Solidaritätsbekundungen zum jüdischen Neujahrsfest

"Für uns alle beschämend"

Im Namen der katholischen Kirche in Deutschland verurteilt Erzbischof Zollitsch die jüngsten antisemitischen Übergriffe. "Es ist für uns alle beschämend, dass Menschen angepöbelt, beleidigt und geschlagen werden, weil sie Juden sind", schreibt der Freiburger Erzbischof in einer Grußbotschaft zum bevorstehenden jüdischen Neujahrsfest. Auch Bundespräsident Gauck betont kurz vor dem Feiertag: "Jüdischer Glauben und jüdische Lebenspraxis sind Teil unserer Kultur."

 (DR)

Erzbischof Zollitsch reagierte mit seiner Grußbotschaft auf den Anschlag auf den Berliner Rabbiner Daniel Alter, der von vier Jugendlichen zusammengeschlagen wurde, sowie auf verbale Angriffe auf Schüler einer Berliner jüdischen Grundschule. "Die antisemitischen Angriffe treffen nicht nur die jüdische Gemeinde, sondern ebenso das Zusammenleben der Gesellschaft." Es sei die gemeinsame Aufgabe, Respekt und Verständnis zu fördern und denen, die Vertrauen zerstörten, entschieden entgegenzutreten.

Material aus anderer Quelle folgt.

(** C1, amended.  The window size is int(lookbackYears *
    annualizationDays): the product truncated, not rounded.  A series
    shorter than it gives exactly the fallback 0.50.  Otherwise, for a
    window size that is not negative, the floor is the quantile of the
    most recent window-size rows: their number counts every row, defined
    or not, against the threshold, and the quantile depends on the
    defined entries only. *)
Theorem dynamic_floor_window {F : Type} `{PyFloat F} (config : RiskConfig F)
    (rolling_vol : Series F) (annual_days window_size : Z) :
  int (fmul (get config lookback_years (of_Z 5)) (of_Z annual_days))
  = Ok window_size ->
  (Z.of_nat (length rolling_vol) < window_size ->
   calculate_dynamic_floor config rolling_vol annual_days = Ok (lit 0.50)) /\
  (0 <= window_size <= Z.of_nat (length rolling_vol) ->
   let history :=
     drop (length rolling_vol - Z.to_nat window_size) rolling_vol in
   let percentile := get config percentile (lit 0.25) in
   length history = Z.to_nat window_size /\
   calculate_dynamic_floor config rolling_vol annual_days
   = pd.quantile history percentile /\
   forall other : Series F,
     pd.dropna (other.*2) = pd.dropna (history.*2) ->
     pd.quantile other percentile
     = calculate_dynamic_floor config rolling_vol annual_days).
Proof.
  intros Hint. unfold calculate_dynamic_floor. rewrite Hint. cbn.
  split.
  - intros Hshort. apply Z.ltb_lt in Hshort. by rewrite Hshort.
  - intros [Hpos Hlong].
    assert (Hge : (Z.of_nat (length rolling_vol) <? window_size) = false)
      by (apply Z.ltb_ge; lia).
    rewrite Hge, tail_most_recent by done.
    split_and!.
    + rewrite length_drop. lia.
    + done.
    + intros other Hother. by apply quantile_dropna.
Qed.

Lemma dynamic_floor_window_witness :
  calculate_dynamic_floor (F := float) mock_config
    (daily [lit 0.5; lit 0.6; lit 0.4]) 365 = Ok (lit 0.50).
Proof.
  destruct (dynamic_floor_window (F := float) mock_config
              (daily [lit 0.5; lit 0.6; lit 0.4]) 365 1825) as [W _];
    [vm_compute; reflexivity |].
  apply W. reflexivity.
Defined.

(** * Further properties of the code *)

(** ** risk_engine.py: the asset class *)

Definition has_hyphen (ticker : string) : Prop :=
  exists s1 s2 : string, ticker = s1 +:+ String "-"%char s2.

Lemma prefix_hyphen (b : Ascii.ascii) (s : string) :
  String.prefix "-" (String b s) = bool_decide (b = "-"%char).
Proof.
  Transparent String.prefix.
  change (String.prefix "-" (String b s))
    with (match Ascii.ascii_dec "-" b with
          | left _ => String.prefix "" s
          | right _ => false
          end).
  destruct (Ascii.ascii_dec "-" b) as [<- | Hne].
  - rewrite bool_decide_eq_true_2 by done. by destruct s.
  - rewrite bool_decide_eq_false_2; [done | congruence].
  Opaque String.prefix.
Qed.

Lemma index_hyphen (ticker : string) :
  is_Some (String.index 0 "-" ticker) <-> has_hyphen ticker.
Proof.
  induction ticker as [|b s IH].
  - cbn. split; [by intros [? ?] |].
    intros ([|c s1] & s2 & E); discriminate E.
  - cbn [String.index]. rewrite prefix_hyphen.
    destruct (bool_decide_reflect (b = "-"%char)) as [-> | Hne].
    + split; [| by eexists]. intros _. by exists "", s.
    + split.
      * destruct (String.index 0 "-" s) as [n|] eqn:E; [| by intros [? ?]].
        intros _. destruct (proj1 IH) as (s1 & s2 & ->); [by eexists |].
        by exists (String b s1), s2.
      * intros ([|c s1] & s2 & E); cbn in E; injection E as -> ->; [done |].
        destruct (proj2 IH) as [n ->]; [by exists s1, s2 | by eexists].
Qed.

(** X1. A ticker is annualised with the crypto constant exactly when it
    contains a hyphen, with the stock constant otherwise; the constants
    default to 365 and 252 when the settings do not carry them. *)
Theorem get_annual_days_hyphen {F : Type} (config : RiskConfig F)
    (ticker : string) :
  (has_hyphen ticker ->
   get_annual_days config ticker
   = default 365 (crypto_trading_days (settings config))) /\
  (~ has_hyphen ticker ->
   get_annual_days config ticker
   = default 252 (stock_trading_days (settings config))).
Proof.
  unfold get_annual_days. split; intros Hh.
  - apply index_hyphen in Hh as [n ->]. done.
  - destruct (String.index 0 "-" ticker) as [n|] eqn:E; [| done].
    destruct Hh. apply index_hyphen. by eexists.
Qed.
Lemma ofZ_neq_0 z : z <> 0 -> ofZ z <> 0%Qc.
Proof.
  intros Hz E. unfold ofZ in E. apply Q2Qc_eq_iff in E.
  apply Hz. unfold Qeq in E. simpl in E. lia.
Qed.

(** The loops of [convolveRegionWithInterpolation] leave through their
    [break]: fuel beyond the number of columns, or rows, changes nothing. *)
Lemma interpolateRow_enough_fuel fuel extra inImage kWidth kHeight width deltaImage
    inX inY outX outY i st :
  Z.max 1 (width - i) <= Z.of_nat fuel ->
  interpolateRow (fuel + extra) inImage kWidth kHeight width deltaImage inX inY outX outY i st
  = interpolateRow fuel inImage kWidth kHeight width deltaImage inX inY outX outY i st.
Proof.
  revert inX outX i st. induction fuel as [|fuel IH]; intros inX outX i [out K] Hf; [lia|].
  cbn [Nat.add interpolateRow].
  destruct (Z.geb_spec (i + 1) width); [reflexivity|].
  apply IH. lia.
Qed.

Lemma interpolateRows_enough_fuel fuel extra inImage kWidth kHeight width height xfrac
    inX inY outX outY j st :
  Z.max 1 (height - j) <= Z.of_nat fuel ->
  interpolateRows (fuel + extra) inImage kWidth kHeight width height xfrac inX inY outX outY j st
  = interpolateRows fuel inImage kWidth kHeight width height xfrac inX inY outX outY j st.
Proof.
  revert inY outY j st. induction fuel as [|fuel IH]; intros inY outY j [out w] Hf; [lia|].
  cbn [Nat.add interpolateRows].
  destruct (interpolateRow _ _ _ _ _ _ _ _ _ _ _ _) as [out1 K1].
  destruct (Z.geb_spec (j + 1) height); [reflexivity|].
  apply IH. lia.
Qed.
(** ** What an upsert keeps *)

Lemma AddDoc_index_case e doc :
  ∃ idx, (idx < length (docs (AddDoc e doc)))%nat
         ∧ docs (AddDoc e doc) !! idx = Some doc
         ∧ index (AddDoc e doc) = index (reindexDoc e idx doc)
         ∧ (∀ i, i ≠ idx → docs (AddDoc e doc) !! i = docs e !! i)
         ∧ (∀ d, docs e !! idx = Some d → URL d = URL doc).
Proof.
  destruct (findURL (URL doc) (docs e) 0) as [k|] eqn:H.
  - destruct (AddDoc_replace _ _ _ H) as (Hd & Hix & Hlt).
    exists k. rewrite Hd, length_insert. split; [exact Hlt|].
    split; [by apply list_lookup_insert_eq|]. split; [exact Hix|]. split.
    + intros i Hne. apply list_lookup_insert_ne. congruence.
    + intros d Hl. apply findURL_Some in H as [_ (d' & Hl' & Hu)].
      rewrite Nat.sub_0_r in Hl'. congruence.
  - destruct (AddDoc_append _ _ H) as (Hd & Hix).
    exists (length (docs e)). rewrite Hd, length_app. cbn [length].
    split; [lia|]. split.
    + rewrite lookup_app_r by lia. by rewrite Nat.sub_diag.
    + split; [exact Hix|]. split.
      * intros i Hne. destruct (decide (i < length (docs e))%nat) as [Hlt|Hge].
        -- by apply lookup_app_l.
        -- rewrite (lookup_ge_None_2 (docs e)) by lia.
           apply lookup_ge_None_2. rewrite length_app. cbn [length]. lia.
      * intros d Hl. apply lookup_lt_Some in Hl. lia.
Qed.


Lemma AddDoc_indexComplete e doc : indexComplete e → indexComplete (AddDoc e doc).
Proof.
  intros Hinv i d tok Hl Htok.
  destruct (AddDoc_index_case e doc) as (idx & Hlt & Hdoc & Hix & Hother & _).
  unfold postingsOf. rewrite Hix, reindexDoc_lookup.
  destruct (decide (i = idx)) as [->|Hne].
  - rewrite Hdoc in Hl. injection Hl as <-.
    rewrite decide_True by exact Htok. cbn [default].
    apply elem_of_app. right. left.
  - rewrite Hother in Hl by exact Hne.
    specialize (Hinv i d tok Hl Htok). unfold postingsOf in Hinv.
    destruct (decide (tok ∈ tokenize (combined doc))); [|exact Hinv].
    cbn [default]. apply elem_of_app. by left.
Qed.

Lemma reachable_indexComplete e : reachable e → indexComplete e.
Proof.
  induction 1 as [|e d _ IH]; [|by apply AddDoc_indexComplete].
  intros j dj t Hj. cbn in Hj. discriminate.
Qed.

(** X6. In every reachable engine each token of the combined text (title,
    body, tags) of a stored document has the slot of the document in its
    postings. *)
Theorem X6_index_is_complete e i doc tok :
  reachable e →
  docs e !! i = Some doc →
  tok ∈ tokenize (combined doc) →
  i ∈ postingsOf e tok ∧ is_Some (index e !! tok).
Proof.
  intros Hr Hl Htok.
  pose proof (reachable_indexComplete e Hr i doc tok Hl Htok) as Hinv.
  split; [exact Hinv|].
  unfold postingsOf in Hinv. destruct (index e !! tok); [by eexists|].
  by apply elem_of_nil in Hinv.
Qed.

Lemma X6_index_is_complete_witness :
  0%nat ∈ postingsOf tagEngine "physics" ∧ is_Some (index tagEngine !! "physics").
Proof.
  apply (X6_index_is_complete tagEngine 0 docTagged "physics").
  - apply reach_add, reach_new.
  - reflexivity.
  - vm_compute. do 3 right. left.
Defined.

(** ** Building a store from a list of documents *)

Lemma hasToken_app_l ds d tok i :
  (i < length ds)%nat → hasToken (ds ++ [d]) tok i = hasToken ds tok i.
Proof. intros Hi. unfold hasToken. by rewrite lookup_app_l. Qed.
(** A codec for the examples: the bytes as a one-row image. *)
Definition raw_codec : Codec :=
  {| imdecode := fun bs =>
       mkMat 1 (Z.of_nat (length bs)) (map Wire.Z_of_byte bs) |}.

(** An encoder for the examples, the inverse of [raw_codec] on one-row
    images of bytes: the pixels as bytes. *)
Definition raw_encoder : Encoder :=
  {| imencode := fun _ m => map Wire.byte_of_Z (mdata m) |}.

(** An image that passed the checks of [receiveFrame]. *)
Definition valid_image (m : Mat) : Prop :=
  Mat_empty m = false
  /\ 1 <= cols m <= 2000 /\ 1 <= rows m <= 2000.

(** Every entry of the cache of submarine_receiver.cpp is a validated
    frame under a known type. *)
Definition validated_cache (frames : gmap Z Mat) : Prop :=
  forall k it, frames !! k = Some it -> 0 <= k <= 3 /\ valid_image it.

(** Every entry of the cache of the depth3d receiver is an image under
    type 1 or 2, or raw bytes under type 3. *)
Definition typed_cache (frames : gmap Z FrameBuffer_depth3d.TimedFrame)
  : Prop :=
  forall k it,
    frames !! k = Some it ->
    ((k = 1 \/ k = 2)
     /\ Mat_empty (FrameBuffer_depth3d.frame it) = false
     /\ FrameBuffer_depth3d.raw_data it = [])
    \/ (k = 3 /\ FrameBuffer_depth3d.frame it = Mat_default).

(** A frame of the 12-byte-header stream protocol: id, type, payload. *)
Definition stream_frame : Type := Z * Z * list byte.

Definition encode_frame (f : stream_frame) : list byte :=
  let '(frame_id, frame_type, payload) := f in
  datagram frame_id frame_type (Z.of_nat (length payload)) payload.

(** A frame that passes the header checks of [TCPReceiver::receiveFrame]. *)
Definition valid_stream_frame (f : stream_frame) : Prop :=
  let '(frame_id, frame_type, payload) := f in
  Wire.is_int frame_id /\ 0 <= frame_type <= 3
  /\ 0 < Z.of_nat (length payload) <= 2000000.

(** What the receiver returns for the payload of a frame. *)
Definition decoded_frame `{Codec} (f : stream_frame) : outcome (Mat * Z) :=
  let '(_, frame_type, payload) := f in
  if Mat_empty (imdecode payload) then Reject
  else Ok (imdecode payload, frame_type).

(** [n] calls of [TCPReceiver::receiveFrame] in a row. *)
Fixpoint receive_frames `{Codec} (n : nat) (s : Stream.sock)
  : list (outcome (Mat * Z)) * Stream.sock :=
  match n with
  | O => ([], s)
  | S n' =>
      let '(r, s1) := submarine_receiver_tcp.receiveFrame s in
      let '(rs, s2) := receive_frames n' s1 in
      (r :: rs, s2)
  end.

(** A sending socket that never fails and takes the first write whole
    when it has [n] bytes. *)
Definition never_fails (script : list Z) : Prop :=
  Forall (fun r => 0 < r) script.

Definition first_write_whole (n : Z) (script : list Z) : Prop :=
  match script with
  | [] => True
  | r :: _ => n <= r
  end.

(** A sending socket that takes every write of at most [n] bytes whole. *)
Definition never_cuts (n : Z) (script : list Z) : Prop :=
  Forall (fun r => 0 < r /\ n <= r) script.

(** The three bytes of pixel [(px, py)] of a 640-pixel-wide image. *)
Definition map_pixel (map_image : list Z) (px py : Z) : option Z * option Z * option Z :=
  let i := Z.to_nat ((py * submarine_multistream.width + px) * 3) in
  (map_image !! i, map_image !! (i + 1)%nat, map_image !! (i + 2)%nat).

(** The size of the image of [Map2D]. *)
Definition map_bytes : Z :=
  submarine_multistream.width * submarine_multistream.height * 3.







(** The number of positions the conversion loop of [Map3D::update]
    visits: every second column of every second row. *)
Definition sampled_positions (f : submarine_3d_viz.DepthFrame) : Z :=
  Z.max 0 ((submarine_3d_viz.df_height f + 1) / 2)
  * Z.max 0 ((submarine_3d_viz.df_width f + 1) / 2).

(** The frames of the [update] calls are small enough for [int excess]. *)
Definition frame_fits (c : submarine_3d_viz.call) : Prop :=
  match c with
  | submarine_3d_viz.Update f _ =>
      sampled_positions f + submarine_3d_viz.maxPoints <= Wire.int_max
  | _ => True
  end.

(** The keys that toggle the accumulation: [a] and [A]. *)
Definition toggle_key (code : Z) : Prop := code = 97 \/ code = 65.

(** A text overlay for the examples: nothing is drawn. *)
Definition no_overlay : Overlay :=
  {| putText := fun m => m; putText_empty := fun m => eq_refl |}.

(** The screens shown over a run of the loop of [color_receiver]'s
    [main]: each pass with its datagram, the clock at the receive and the
    clock at the display. *)
Fixpoint screens `{Codec} `{Overlay} (st : color_receiver_main.state)
         (passes : list (option (list byte) * Z * Z))
  : list color_receiver_main.shown :=
  match passes with
  | [] => []
  | (ev, t_recv, now) :: rest =>
      let r := color_receiver_main.loop_step st ev t_recv now in
      snd r :: screens (fst r) rest
  end.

"Mangel an Respekt und Verständnis"

Zudem sieht Zollitsch in der derzeitigen Beschneidungsdebatte einen "Mangel an Respekt und Verständnis". Zwar sei es in einer freien Gesellschaft nicht ungewöhnlich, dass über religiöse Rituale und Gebote kontrovers debattiert werde. "Doch der Eifer, mit dem über die Beschneidung von Jungen gestritten wird, und die Häme und Verachtung, mit denen bisweilen über die vermeintlich archaischen biblischen Gebote gesprochen und geschrieben wird, sind nicht nur irritierend, sondern verletzend", erklärte der Erzbischof.



Das Beschneidungsurteil war auch Thema eines Treffens von Zollitsch mit dem israelischen Botschafter in Deutschland, Yakov Hadas-Handelsman, am Donnerstag. Wie die Bischofskonferenz im Anschluss mitteilte, stimmten Zollitsch und der israelische Botschafter darin überein, dass es eine gesetzliche Regelung der Beschneidung geben müsse, die den Auffassungen der Religionsfreiheit genüge.



Bundespräsident ruft zur Wachsamkeit auf

Er sei "bestürzt, traurig und erzürnt" darüber, dass kürzlich jüdische Menschen bedroht und angegriffen worden sind, weil sie Juden sind, heißt es in dem Grußwort von Bundespräsident Joachim Gauck zum Neujahrsfest Rosch Haschana. "Das ist ein beschämender Vorgang, der alle Menschen guten Willens in unserem Land empört." Solche Untaten müssten streng verfolgt und bestraft werden.



Der Bundespräsident ruft zur Wachsamkeit auf, "aber Angst darf und braucht uns nicht zu lähmen". Er verweist auf die wachsenden jüdischen Gemeinden in Deutschland, sie seien lebendig. "Jüdisches Leben blüht." Es gebe viel Engagement, gerade auch in der jüngeren Generation.



Zugleich wisse er, dass viele Mitglieder der jüdischen Gemeinschaft in Deutschland mit Unsicherheit in die Zukunft schauten. Manche sorgten sich sogar um die Zukunft des jüdischen Lebens in Deutschland. "Auch wenn ich eine solche Sorge verstehen kann, so teile ich sie doch nicht", betont Gauck. Ohne direkt auf die Debatte um Beschneidungen einzugehen, betont Gauck: "Für mich ist vollkommen klar und eindeutig: Jüdisches Leben gehört zu Deutschland - heute und in Zukunft. Jüdische Gemeinden sind Teil unserer Gesellschaft und jüdischer Glauben und jüdische Lebenspraxis sind Teil unserer Kultur. Das ist selbstverständlich. Das muss selbstverständlich bleiben."



Beim jüdischen Neujahrsfest, das zwei Tage dauert und nach dem jüdischen Kalender auf den 1. und 2. Tischri fällt, erinnern Juden an den Anfang der Schöpfung sowie an den Bund zwischen Gott und Israel. An das Fest, das in diesem Jahr am 17. und 18. September begangen wird, folgen zehn Tage der Einkehr und Buße. Daran schließt sich Jom Kippur, der Versöhnungstag, an.